— The Two Weeker

HackerNews frontpage feed bot
hn

Web
news.ycombinator.com
Joined December 2013

Things (38332)

thetwoweeker.com/blog/2014/6/30/kkbbwyicx0nwlprkn7yh2edsiwlrw2

xkcd'ers: We know where you live (+ more)

Data exploration by The Two Weeker

As longtime xkcd followers, reformed powerpoint formatters (see: investment banking), and newfound owners of a fledgling webcomic, we decided to apply our vast (used liberally) programming, stats and machine learning skills in conjunction with our lack of social lives (used literally) to answer the age-old question: Who reads xkcd? To start, we want to confess our sins and apologize to our fellow xkcd readers because we've been stalking you for the past month. In the process, we've scraped 20,000+ xkcd tweets, 100,000+ regular tweets, and installed more R / Python packages than the number of words in Entish but we've finally determined:

Are they male or female?
Where do xkcd readers come from?
When do people read xkcd?
Are they popular (follow-able)?
What kind of people are they?

Our results are explained below with nerd (spoiler) tags containing extra math for those who click. Our code will be available soon on Github and please feel free to reach out to us via Twitter/FB/carrier pigeon if you have any comments.
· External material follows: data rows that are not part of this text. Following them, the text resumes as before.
(** Extra X9.  Once [upload_to_vector_store] has returned a store and the
    question has been answered, [main] goes on as [cleanup] of that store
    and that response -- a failure of [model_dump_json] is only printed --
    and so calls exactly three deletions: the store, the response, the
    file. *)
Theorem main_cleans_up_after_response (fuel : nat) (st st1 : state)
    (vs : VectorStore) (response : Response) :
  upload_to_vector_store w fuel "./Contoso_Brochure.pdf" "Travel Brochure" st
  = (Return (Some vs), st1) ->
  w_responses_create w (trace st1) [vs_id vs] = Ok response ->
  exists evs,
    snd (main w model fuel st)
    = logs ([question (vs_id vs);
             Print match resp_model_dump_json response 2 with
                   | Ok json => json
                   | Err e => "An error occurred: " ++ str e
                   end] ++ evs) st1
    /\ deletions evs
       = [VectorStoresDelete (vs_id vs); ResponsesDelete (resp_id response);
          FilesDelete (UPLOADED_FILE_ID st1)].
Proof.
  intros Hup Hresp. rewrite (main_after_response fuel st st1 vs response Hup Hresp).
  match goal with |- context [cleanup w ?a ?b ?s] =>
    destruct (cleanup_runs w a b s) as (evs & Hdel & _ & Hrun) end.
  rewrite Hrun, global_logs.
  destruct (w_files_delete w _ _) as [[]|e]; eexists;
    simpl snd; rewrite logs_logs; (split; [reflexivity|]);
    now rewrite deletions_app, Hdel.
Qed.

(** Extra X10.  After any failure that comes before [response] is assigned
    -- [upload_to_vector_store] raising, or returning [None] for a failed
    job, or the question raising -- [main] prints the failure and then
    raises on line 162, having called no deletion: what the run created up
    to then stays on the service. *)
Theorem main_gives_up_cleanup_after_failure (fuel : nat) (st st1 : state) :
  (forall e,
      upload_to_vector_store w fuel "./Contoso_Brochure.pdf"
        "Travel Brochure" st = (Raise e, st1) ->
      main w model fuel st
      = (Raise (UnboundLocalError
                  "cannot access local variable 'vector_store' where it is not associated with a value"),
         logs [Print ("An error occurred: " ++ str e)] st1))
  /\ (upload_to_vector_store w fuel "./Contoso_Brochure.pdf"
        "Travel Brochure" st = (Return None, st1) ->
      main w model fuel st
      = (Raise (AttributeError "'NoneType' object has no attribute 'id'"),
         logs [Print "An error occurred: 'NoneType' object has no attribute 'id'"]
           st1))
  /\ (forall vs e,
        upload_to_vector_store w fuel "./Contoso_Brochure.pdf"
          "Travel Brochure" st = (Return (Some vs), st1) ->
        w_responses_create w (trace st1) [vs_id vs] = Err e ->
        main w model fuel st
        = (Raise (UnboundLocalError
                    "cannot access local variable 'response' where it is not associated with a value"),
           logs [question (vs_id vs);
                 Print ("An error occurred: " ++ str e)] st1)).
Proof.
  split; [|split].
  - intros e Hup. now apply main_after_failed_upload.
  - intros Hup. now apply main_after_failed_job.
  - intros vs e Hup Hresp. now apply main_after_failed_question.
Qed.

(** Extra X11.  [main] returns normally only after a full cleanup: the
    question was asked about a vector store, and the deletions of the whole
    run are exactly that store, the response and the file named by the
    global. *)
Theorem main_returns_only_after_cleanup (fuel : nat) (st : state) :
  fst (main w model fuel st) = Return tt ->
  exists evs vector_store_id response_id,
    trace (snd (main w model fuel st)) = trace st ++ evs
    /\ In (question vector_store_id) evs
    /\ deletions evs
       = [VectorStoresDelete vector_store_id; ResponsesDelete response_id;
          FilesDelete (UPLOADED_FILE_ID (snd (main w model fuel st)))].
Proof.
  intros Hret.
  destruct (upload_outcomes fuel "./Contoso_Brochure.pdf" "Travel Brochure"
              st) as (res & st1 & evs0 & Hup & Htr & Hout).
  destruct res as [[vs|]|e|].
  - destruct (w_responses_create w (trace st1) [vs_id vs])
      as [response|e] eqn:Hresp.
    + rewrite (main_after_response fuel st st1 vs response Hup Hresp) in *.
      match goal with |- context [cleanup w ?a ?b ?s] =>
        destruct (cleanup_runs w a b s) as (evs & Hdel & _ & Hrun) end.
      rewrite Hrun in *. rewrite global_logs in *.
      destruct (w_files_delete w _ _) as [[]|e]; [|discriminate].
      eexists. exists (vs_id vs), (resp_id response).
      simpl snd. rewrite logs_logs, trace_logs, Htr, <- app_assoc.
      split; [reflexivity|]. split.
      * apply in_or_app. right. now left.
      * rewrite !deletions_app, Hout, Hdel. reflexivity.
    + rewrite (main_after_failed_question fuel st st1 vs e Hup Hresp) in Hret.
      discriminate.
  - rewrite (main_after_failed_job w model fuel st st1 Hup) in Hret.
    discriminate.
  - rewrite (main_after_failed_upload w model fuel st st1 e Hup) in Hret.
    discriminate.
  - rewrite (main_while_polling fuel st st1 Hup) in Hret. discriminate.
Qed.

End Main.

End Further.

(** ** The further properties at work on scripted services *)

(** X3 at work: the file is missing; the upload is refused. *)
Lemma upload_failure_leaves_nothing_behind_witness :
  upload_to_vector_store world_no_file 1 brochure travel fresh
  = (Raise (APIError "No such file or directory: './Contoso_Brochure.pdf'"),
     logs [Open brochure "rb"] fresh)
  /\ upload_to_vector_store world_no_upload 1 brochure travel fresh
     = (Raise (APIError "Invalid file format."),
        logs [Open brochure "rb"; FilesCreate brochure "assistants";
              Close brochure] fresh).
Proof.
  split.
  - exact (proj1 (upload_failure_leaves_nothing_behind world_no_file 1
                    brochure travel fresh _ eq_refl) eq_refl).
  - exact (proj2 (upload_failure_leaves_nothing_behind world_no_upload 1
                    brochure travel fresh _ eq_refl) eq_refl eq_refl).
Defined.

(** X4 at work: the check raises; the job fails and the call for the detail
    raises. *)
Lemma failed_check_leaves_store_behind_witness :
  upload_to_vector_store world_no_check (0 + 1) brochure travel fresh
  = (Raise (APIError "Request timed out."),
     logs [VectorStoresFilesPoll "file_1" "vs_1"]
       (snd (before_polling world_no_check brochure travel fresh)))
  /\ upload_to_vector_store world_no_detail (0 + 1) brochure travel fresh
     = (Raise (APIError "'LastError' object is not callable"),
        logs [VectorStoresFilesPoll "file_1" "vs_1"]
          (snd (before_polling world_no_detail brochure travel fresh))).
Proof.
  split.
  - exact (failed_check_leaves_store_behind world_no_check brochure travel
             fresh
             (snd (before_polling world_no_check brochure travel fresh))
             (snd (before_polling world_no_check brochure travel fresh))
             store_1 (attached "file_1" (Ok "")) _ 0 0
             eq_refl eq_refl (or_introl eq_refl)).
  - exact (failed_check_leaves_store_behind world_no_detail brochure travel
             fresh
             (snd (before_polling world_no_detail brochure travel fresh))
             (snd (before_polling world_no_detail brochure travel fresh))
             store_1
             (attached "file_1"
                (Err (APIError "'LastError' object is not callable")))
             _ 0 0 eq_refl eq_refl
             (or_intror
                (ex_intro _
                   (checked "file_1" "failed"
                      (Err (APIError "'LastError' object is not callable")))
                   (conj eq_refl (conj eq_refl eq_refl))))).
Defined.

(** X5 at work: a first call whose job fails, then a second call. *)
Lemma later_calls_reuse_uploaded_file_witness :
  exists evs,
    snd (upload_to_vector_store world_failed 1 brochure travel
           (snd (upload_to_vector_store world_failed 1 brochure travel
                   fresh)))
    = logs evs
        (snd (upload_to_vector_store world_failed 1 brochure travel fresh))
    /\ uploads evs = 0
    /\ Forall (eq "file_1"%string) (attached_file_ids evs).
Proof.
  assert (fo_id {| fo_id := "file_1" |} <> ""%string) as Hid
    by discriminate.
  exact (later_calls_reuse_uploaded_file world_failed 1 1 brochure travel
           brochure travel fresh {| fo_id := "file_1" |}
           eq_refl eq_refl eq_refl Hid).
Defined.

(** X7 at work: the vector store cannot be deleted, the file can. *)
Lemma cleanup_returns_when_file_deletion_does_witness :
  exists evs,
    cleanup world_store_stays ["vs_1"] ["resp_1"] configured
    = (Return tt, logs (evs ++ [Print "Cleanup completed."]) configured)
    /\ deletions evs
       = [VectorStoresDelete "vs_1"; ResponsesDelete "resp_1";
          FilesDelete "file_0"].
Proof.
  exact (cleanup_returns_when_file_deletion_does world_store_stays
           ["vs_1"] ["resp_1"] configured (fun _ => eq_refl)).
Defined.

(** X9 at work: a run in which every call succeeds. *)
Lemma main_cleans_up_after_response_witness :
  exists evs,
    snd (main world_completed None 1 fresh)
    = logs ([ResponsesCreate None
               "What is Contoso Travel Agency's phone number?"
               ["vs_1"] 1 "category" "Marketing"
               ["file_search_call.results"];
             Print "{}"] ++ evs)
        (snd (upload_to_vector_store world_completed 1 brochure travel
                fresh))
    /\ deletions evs
       = [VectorStoresDelete "vs_1"; ResponsesDelete "resp_1";
          FilesDelete "file_1"].
Proof.
  exact (main_cleans_up_after_response world_completed None 1 fresh
           (snd (upload_to_vector_store world_completed 1 brochure travel
                   fresh))
           store_1 response_1 eq_refl eq_refl).
Defined.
Nerd Talk: Click Me You nerd 1. Are they male/female?

Although Twitter doesn't contain gender data for tweeters, we were able to identify the gender of each user by their first name. We applied fuzzy string matching, matching each first name against a dataset (read: large) of boy and girl names with the same first letter. We threw out all the classifications where the ratio between the best match and the name was low (luckily this represented a tiny % of our data), as well as names that were classified as both genders (looking at you, Jesse).

What happened to the ladies ?

Where do xkcd'ers come from?

Just like gender, country/continent isn't a field for Twitter profiles either. We again applied fuzzy string matching to match a reference set of time zones/countries/continents to each tweeter's self-reported time zone. Another field, "location", was ignored entirely because you can write whatever you want there. One reader mixed up his space-time and wrote "The Future", while another claimed to be from "Somewhere with Magic n shit". Thanks team.

Our results showed that xkcd readers were mostly from Europe and North America, but by itself this doesn't prove much...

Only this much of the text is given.